What if Sein Fein are sharing power ... what will that mean for income tax , property tax ...etc


----------



## elcato (29 Jul 2015)

Codogly said:


> What if Sein Fein are sharing power ... what will that mean for income tax , property tax ...etc


Ask any Labour TD in the present government.


----------



## Codogly (29 Jul 2015)

Hi elcato ... do you mean that Sein Fein would be the same in government as Labour are in the current administration...?


----------



## Deiseblue (29 Jul 2015)

I would have thought recent Governments were more socialist than capitalist !


----------



## Codogly (29 Jul 2015)

Hi Deiseblue ... the might claim to be socialist in this current austerity environment but FG / FF are capitalist in their core beliefs IMO.
Personally i would be very concerned if Sein Fein were in Government in any shape whatsoever.
FG / FF might well be clicky and an old boys club but they would be stable... not perfect by anymeans but they wont rock the boat on these high risk seas we are on at present.


----------



## elcato (29 Jul 2015)

I doubt Sinn Fein will go into power as a coalition as they have seen what happens to junior partners. However if they did (get greedy) then they would suffer the same fate imo.


----------



## Codogly (29 Jul 2015)

Is it just me or is it hard to imagine Sein Fein being able to work with anybody in governemnt ... i mean when you look at some of their "stable" TD's would they be able to agree with anybody ? on anything ?


----------



## Guns N Roses (29 Jul 2015)

Even in the very unlikely event that the next Government is a socialist one, they will be required to uphold the agreements that have already been put into place by the previous FG/Labour and FF/PD/Greens governments. Our bailout program was agreed on the basis that we bring in property taxes and water charges. Greece is a good example. Socialist party elected to renegotiate the bailout program agreed by the previous capitalist government. After lots of huffing and puffing, they end up agreeing to continue with basically the same deal because they had no choice.

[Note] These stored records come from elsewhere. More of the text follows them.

(* ===== verification/DeviceStore.v ===== *)
(** * The device registry ([internal/devicestore])

    Registration and re-bond, the read models, and the delete that spans every
    component's tables. P-256 point validation is a parameter. *)

From S2P Require Import Prelude GoLib Db C2 Rollout LogIngest RenderDb FaasStore PlaylistStore PlRender TemplateStore Fleet.
Import GoLib Fleet.

Module DeviceStore.

Inductive err := EDb | EForeignKey | ECheck.
#[global] Instance err_eq_dec : EqDecision err.
Proof. solve_decision. Defined.

(** ** Serials and keys *)

Definition serial_char (c : Z) : bool :=
  is_digit c || ((65 <=? c) && (c <=? 90)) || ((97 <=? c) && (c <=? 122)) || (c =? 95) || (c =? 45).
(** [^[A-Za-z0-9_-]{1,31}$] *)
Definition serialRe (s : string) : bool :=
  let b := bytes_of_string s in (1 <=? zlen b) && (zlen b <=? 31) && forallb serial_char b.
Definition ValidSerial (s : string) : bool := negb (bool_decide (s = "*"%string)) && serialRe s.

Definition ValidPubkey (on_curve : bytes → bool) (b : bytes) : bool :=
  if negb (zlen b =? 65) || negb (bool_decide (head b = Some 4)) then false else on_curve b.

(** ** Read models *)

Record Row := MkRow {
  Serial : string; Label : option string; Channel : string; LastSeen : option Z; Bonded : bool }.
Record Detail := MkDetail { d_row : Row; PubkeyPresent : bool }.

Don't worry. There will be no major policy shifts with the next Government regardless who they may be. Water charges and property taxes are here to stay and rightly so.


----------



## Codogly (29 Jul 2015)

Hope your right GNR ...what we need now is a governemnt that is smart enought to allow our economy slowly and steadly recover as it has already started to ... no perfect but ok ish.


----------



## 44brendan (29 Jul 2015)

All current indications are the Sinn Fein have no intention of being a Junior partner in Government for obvious reasons. Our main difficulties next term will most likely be a result of a FG/FF main party being propped up by a mix of say Labour and independents. I heard Shane Ross on radio this week stating that he would be interested in involving his group of independents in supporting a "like minded" government. The benefit being that absence of a whip system would allow some level of autonomy to the independents.
Given that there will be many hard decisions still to be made by the next administration I cannot see independents voting for something that is likely to mean a loss of seat without a whip system.
In my opinion you are right to be nervous as a weak Government could undermine many of the benefits we have seen in the Economy over the past 4 years. Sinn Fein are more centre left than extreme left and are by no means the worst option as a junior partner!


----------



## Gerry Canning (29 Jul 2015)

Socialist Sinn Fein ?.
Nominally they are , but a simple perusal of their antics in N Ire assembly would strongly indicate they are Socialists with a small (s).They will soon morph into a leftish ,but capitalistic friendly type of socialist. 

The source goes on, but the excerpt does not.